(* ===== verification/TCertUtil.v ===== *)
(** * TCert utilities (src/lib/tcert/util.go)

    UUIDs, PKCS7 padding with its panics, CBC encryption and decryption, and
    the readers of certificates and private keys.  The AES block cipher, the
    source of random bytes, the file system and the DER parsers are
    parameters.  [CBCDecrypt] decrypts in place: it also yields what the
    caller's buffer holds afterwards. *)

From S2P Require Import Prelude GoStrings GoFmt GoJson CopError Base64 Token Util.

Definition AESKeyLength : nat := 32.
Definition BlockSize : nat := 16.
Definition RootPreKeySize : nat := 48.

(** [GenNumber] and [ValidateCert] are the same code as in src/util. *)
Definition tcert_GenNumber := GenNumber.
Definition tcert_ValidateCert := ValidateCert.

(** Go's [&], [|], [&^] on bytes. *)
Definition byte_and (a : byte) (m : Z) : byte := Zbyte (Z.land (byteZ a) m).
Definition byte_or (a : byte) (m : Z) : byte := Zbyte (Z.lor (byteZ a) m).
Definition byte_andnot (a : byte) (m : Z) : byte := Zbyte (Z.ldiff (byteZ a) m).

Definition xor_byte (a b : byte) : byte := Zbyte (Z.lxor (byteZ a) (byteZ b)).

Definition xor_bytes (l k : bytes) : bytes := zip_with xor_byte l k.

(** [big.Int.SetBytes]: big-endian. *)
Definition SetBytes (b : bytes) : Z := foldl (fun z x => (256 * z + byteZ x)%Z) 0%Z b.

(** ** PKCS7 padding *)

Definition PKCS7Padding (src : bytes) : bytes :=
  let padding := (BlockSize - length src mod BlockSize)%nat in
  src ++ replicate padding (Zbyte (Z.of_nat padding)).

Definition errIndex : string := "runtime error: index out of range".
Definition errSlice : string := "runtime error: slice bounds out of range".

(** [PKCS7UnPadding]: indexes the last byte, then slices. *)
Definition PKCS7UnPadding (src : bytes) : outcome bytes :=
  let length := Z.of_nat (length src) in
  match last src with
  | None => Panic errIndex
  | Some b =>
      let unpadding := byteZ b in
      if (unpadding >? Z.of_nat BlockSize)%Z || (unpadding =? 0)%Z then Err (NewErr "invalid padding")
      else if (length - unpadding <? 0)%Z then Panic errSlice
      else
        let pad := drop (Z.to_nat (length - unpadding)) src in
        if forallb (fun x => bool_decide (x = Zbyte unpadding)) pad
        then Ok (take (Z.to_nat (length - unpadding)) src)
        else Err (NewErr "invalid padding")
  end.

(** ** CBC *)

(** An AES-like block cipher: defined for the key lengths [aes.NewCipher]
    accepts, on blocks of 16 bytes. *)
Record BlockCipher := mkBlockCipher {
  EncryptBlock : bytes -> bytes -> bytes;
  DecryptBlock : bytes -> bytes -> bytes
}.

Class CipherLaws (B : BlockCipher) := {
  law_dec_enc : forall k b, length b = BlockSize -> DecryptBlock B k (EncryptBlock B k b) = b;
  law_enc_length : forall k b, length b = BlockSize -> length (EncryptBlock B k b) = BlockSize
}.

Definition valid_key (key : bytes) : bool :=
  bool_decide (length key = 16%nat) || bool_decide (length key = 24%nat)
  || bool_decide (length key = 32%nat).

(** Whole blocks of a buffer. *)
Definition blocks (s : bytes) : list bytes := reshape (replicate (length s / BlockSize) BlockSize) s.

Section CBC.
Context (B : BlockCipher).

Fixpoint cbc_encrypt (key iv : bytes) (ps : list bytes) : list bytes :=
  match ps with
  | [] => []
  | p :: ps => let c := EncryptBlock B key (xor_bytes p iv) in c :: cbc_encrypt key c ps
  end.

Fixpoint cbc_decrypt (key iv : bytes) (cs : list bytes) : list bytes :=
  match cs with
  | [] => []
  | c :: cs => xor_bytes (DecryptBlock B key c) iv :: cbc_decrypt key c cs
  end.

Section with_random.
Context {W : Type} (ReadFull : nat -> comp W bytes).

Definition NewCipher (key : bytes) : outcome bytes :=
  if valid_key key then Ok key
  else Err (ErrPlain ("crypto/aes: invalid key size " +:+ Itoa (Z.of_nat (length key)))).

(** [CBCEncrypt(key, s)]: the random IV comes first. *)
Definition CBCEncrypt (key s : bytes) : comp W bytes :=
  if negb (length s mod BlockSize =? 0)%nat
  then fail (NewErr "CBCEncrypt failure: plaintext is not a multiple of the block size")
  else
    block ← lift (NewCipher key);
    iv ← map_err (fun err => Errorf "CBCEncrypt failure in io.ReadFull: %s" [FStr (Error err)])
           (ReadFull BlockSize);
    mret (iv ++ mjoin (cbc_encrypt block iv (blocks s))).

Definition CBCPKCS7Encrypt (key src : bytes) : comp W bytes := CBCEncrypt key (PKCS7Padding src).

(** [GenerateBytesUUID]. *)
Definition set_uuid_bits (uuid : bytes) : bytes :=
  let uuid := alter (fun b => byte_or (byte_andnot b 0xc0) 0x80) 8%nat uuid in
  alter (fun b => byte_or (byte_andnot b 0xf0) 0x40) 6%nat uuid.

Definition GenerateBytesUUID : comp W bytes := uuid ← ReadFull 16; mret (set_uuid_bits uuid).

Definition GenerateIntUUID : comp W Z := uuid ← GenerateBytesUUID; mret (SetBytes uuid).

(** [CreateRootPreKey]. *)
Definition CreateRootPreKey : comp W string := key ← ReadFull RootPreKeySize; mret (StdEncode key).
End with_random.

(** [CBCDecrypt(key, src)]: the result, and the caller's buffer afterwards. *)
Definition CBCDecrypt (key src : bytes) : outcome bytes * bytes :=
  match NewCipher key with
  | Ok block =>
      if (length src <? BlockSize)%nat then (Err (NewErr "ciphertext too short"), src)
      else
        let iv := take BlockSize src in
        let src' := drop BlockSize src in
        if negb (length src' mod BlockSize =? 0)%nat
        then (Err (NewErr "ciphertext is not a multiple of the block size"), src)
        else let pt := mjoin (cbc_decrypt block iv (blocks src')) in (Ok pt, iv ++ pt)
  | Err e => (Err e, src)
  | Panic p => (Panic p, src)
  | Exit p => (Exit p, src)
  | OutOfFuel => (OutOfFuel, src)
  end.

Definition CBCPKCS7Decrypt (key src : bytes) : outcome bytes * bytes :=
  let '(r, buf) := CBCDecrypt key src in
  (pt ← r; PKCS7UnPadding pt, buf).
End CBC.

(** ** Certificates and keys *)

(** A parsed private key. *)
Inductive PrivateKey := RSAPriv (k : Z) | ECPriv (k : Z) | OtherPriv (k : Z).

Section certs.
Context (C : Crypto).
Context (ParseCertificates : bytes -> outcome (list Certificate)).
Context (ParsePKCS8PrivateKey : bytes -> outcome PrivateKey).
Context (now : Z).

****************

WORK ORDER: Write out the records once more, precisely as they stand.

YOUR SOLUTION:
(* ===== verification/TCertUtil.v ===== *)
(** * TCert utilities (src/lib/tcert/util.go)

    UUIDs, PKCS7 padding with its panics, CBC encryption and decryption, and
    the readers of certificates and private keys.  The AES block cipher, the
    source of random bytes, the file system and the DER parsers are
    parameters.  [CBCDecrypt] decrypts in place: it also yields what the
    caller's buffer holds afterwards. *)

From S2P Require Import Prelude GoStrings GoFmt GoJson CopError Base64 Token Util.

Definition AESKeyLength : nat := 32.
Definition BlockSize : nat := 16.
Definition RootPreKeySize : nat := 48.

(** [GenNumber] and [ValidateCert] are the same code as in src/util. *)
Definition tcert_GenNumber := GenNumber.
Definition tcert_ValidateCert := ValidateCert.

(** Go's [&], [|], [&^] on bytes. *)
Definition byte_and (a : byte) (m : Z) : byte := Zbyte (Z.land (byteZ a) m).
Definition byte_or (a : byte) (m : Z) : byte := Zbyte (Z.lor (byteZ a) m).
Definition byte_andnot (a : byte) (m : Z) : byte := Zbyte (Z.ldiff (byteZ a) m).

Definition xor_byte (a b : byte) : byte := Zbyte (Z.lxor (byteZ a) (byteZ b)).

Definition xor_bytes (l k : bytes) : bytes := zip_with xor_byte l k.

(** [big.Int.SetBytes]: big-endian. *)
Definition SetBytes (b : bytes) : Z := foldl (fun z x => (256 * z + byteZ x)%Z) 0%Z b.

(** ** PKCS7 padding *)

Definition PKCS7Padding (src : bytes) : bytes :=
  let padding := (BlockSize - length src mod BlockSize)%nat in
  src ++ replicate padding (Zbyte (Z.of_nat padding)).

Definition errIndex : string := "runtime error: index out of range".
Definition errSlice : string := "runtime error: slice bounds out of range".

(** [PKCS7UnPadding]: indexes the last byte, then slices. *)
Definition PKCS7UnPadding (src : bytes) : outcome bytes :=
  let length := Z.of_nat (length src) in
  match last src with
  | None => Panic errIndex
  | Some b =>
      let unpadding := byteZ b in
      if (unpadding >? Z.of_nat BlockSize)%Z || (unpadding =? 0)%Z then Err (NewErr "invalid padding")
      else if (length - unpadding <? 0)%Z then Panic errSlice
      else
        let pad := drop (Z.to_nat (length - unpadding)) src in
        if forallb (fun x => bool_decide (x = Zbyte unpadding)) pad
        then Ok (take (Z.to_nat (length - unpadding)) src)
        else Err (NewErr "invalid padding")
  end.

(** ** CBC *)

(** An AES-like block cipher: defined for the key lengths [aes.NewCipher]
    accepts, on blocks of 16 bytes. *)
Record BlockCipher := mkBlockCipher {
  EncryptBlock : bytes -> bytes -> bytes;
  DecryptBlock : bytes -> bytes -> bytes
}.

Class CipherLaws (B : BlockCipher) := {
  law_dec_enc : forall k b, length b = BlockSize -> DecryptBlock B k (EncryptBlock B k b) = b;
  law_enc_length : forall k b, length b = BlockSize -> length (EncryptBlock B k b) = BlockSize
}.

Definition valid_key (key : bytes) : bool :=
  bool_decide (length key = 16%nat) || bool_decide (length key = 24%nat)
  || bool_decide (length key = 32%nat).

(** Whole blocks of a buffer. *)
Definition blocks (s : bytes) : list bytes := reshape (replicate (length s / BlockSize) BlockSize) s.

Section CBC.
Context (B : BlockCipher).

Fixpoint cbc_encrypt (key iv : bytes) (ps : list bytes) : list bytes :=
  match ps with
  | [] => []
  | p :: ps => let c := EncryptBlock B key (xor_bytes p iv) in c :: cbc_encrypt key c ps
  end.

Fixpoint cbc_decrypt (key iv : bytes) (cs : list bytes) : list bytes :=
  match cs with
  | [] => []
  | c :: cs => xor_bytes (DecryptBlock B key c) iv :: cbc_decrypt key c cs
  end.

Section with_random.
Context {W : Type} (ReadFull : nat -> comp W bytes).

Definition NewCipher (key : bytes) : outcome bytes :=
  if valid_key key then Ok key
  else Err (ErrPlain ("crypto/aes: invalid key size " +:+ Itoa (Z.of_nat (length key)))).

(** [CBCEncrypt(key, s)]: the random IV comes first. *)
Definition CBCEncrypt (key s : bytes) : comp W bytes :=
  if negb (length s mod BlockSize =? 0)%nat
  then fail (NewErr "CBCEncrypt failure: plaintext is not a multiple of the block size")
  else
    block ← lift (NewCipher key);
    iv ← map_err (fun err => Errorf "CBCEncrypt failure in io.ReadFull: %s" [FStr (Error err)])
           (ReadFull BlockSize);
    mret (iv ++ mjoin (cbc_encrypt block iv (blocks s))).

Definition CBCPKCS7Encrypt (key src : bytes) : comp W bytes := CBCEncrypt key (PKCS7Padding src).

(** [GenerateBytesUUID]. *)
Definition set_uuid_bits (uuid : bytes) : bytes :=
  let uuid := alter (fun b => byte_or (byte_andnot b 0xc0) 0x80) 8%nat uuid in
  alter (fun b => byte_or (byte_andnot b 0xf0) 0x40) 6%nat uuid.

Definition GenerateBytesUUID : comp W bytes := uuid ← ReadFull 16; mret (set_uuid_bits uuid).

Definition GenerateIntUUID : comp W Z := uuid ← GenerateBytesUUID; mret (SetBytes uuid).

(** [CreateRootPreKey]. *)
Definition CreateRootPreKey : comp W string := key ← ReadFull RootPreKeySize; mret (StdEncode key).
End with_random.

(** [CBCDecrypt(key, src)]: the result, and the caller's buffer afterwards. *)
Definition CBCDecrypt (key src : bytes) : outcome bytes * bytes :=
  match NewCipher key with
  | Ok block =>
      if (length src <? BlockSize)%nat then (Err (NewErr "ciphertext too short"), src)
      else
        let iv := take BlockSize src in
        let src' := drop BlockSize src in
        if negb (length src' mod BlockSize =? 0)%nat
        then (Err (NewErr "ciphertext is not a multiple of the block size"), src)
        else let pt := mjoin (cbc_decrypt block iv (blocks src')) in (Ok pt, iv ++ pt)
  | Err e => (Err e, src)
  | Panic p => (Panic p, src)
  | Exit p => (Exit p, src)
  | OutOfFuel => (OutOfFuel, src)
  end.

Definition CBCPKCS7Decrypt (key src : bytes) : outcome bytes * bytes :=
  let '(r, buf) := CBCDecrypt key src in
  (pt ← r; PKCS7UnPadding pt, buf).
End CBC.

(** ** Certificates and keys *)

(** A parsed private key. *)
Inductive PrivateKey := RSAPriv (k : Z) | ECPriv (k : Z) | OtherPriv (k : Z).

Section certs.
Context (C : Crypto).
Context (ParseCertificates : bytes -> outcome (list Certificate)).
Context (ParsePKCS8PrivateKey : bytes -> outcome PrivateKey).
Context (now : Z).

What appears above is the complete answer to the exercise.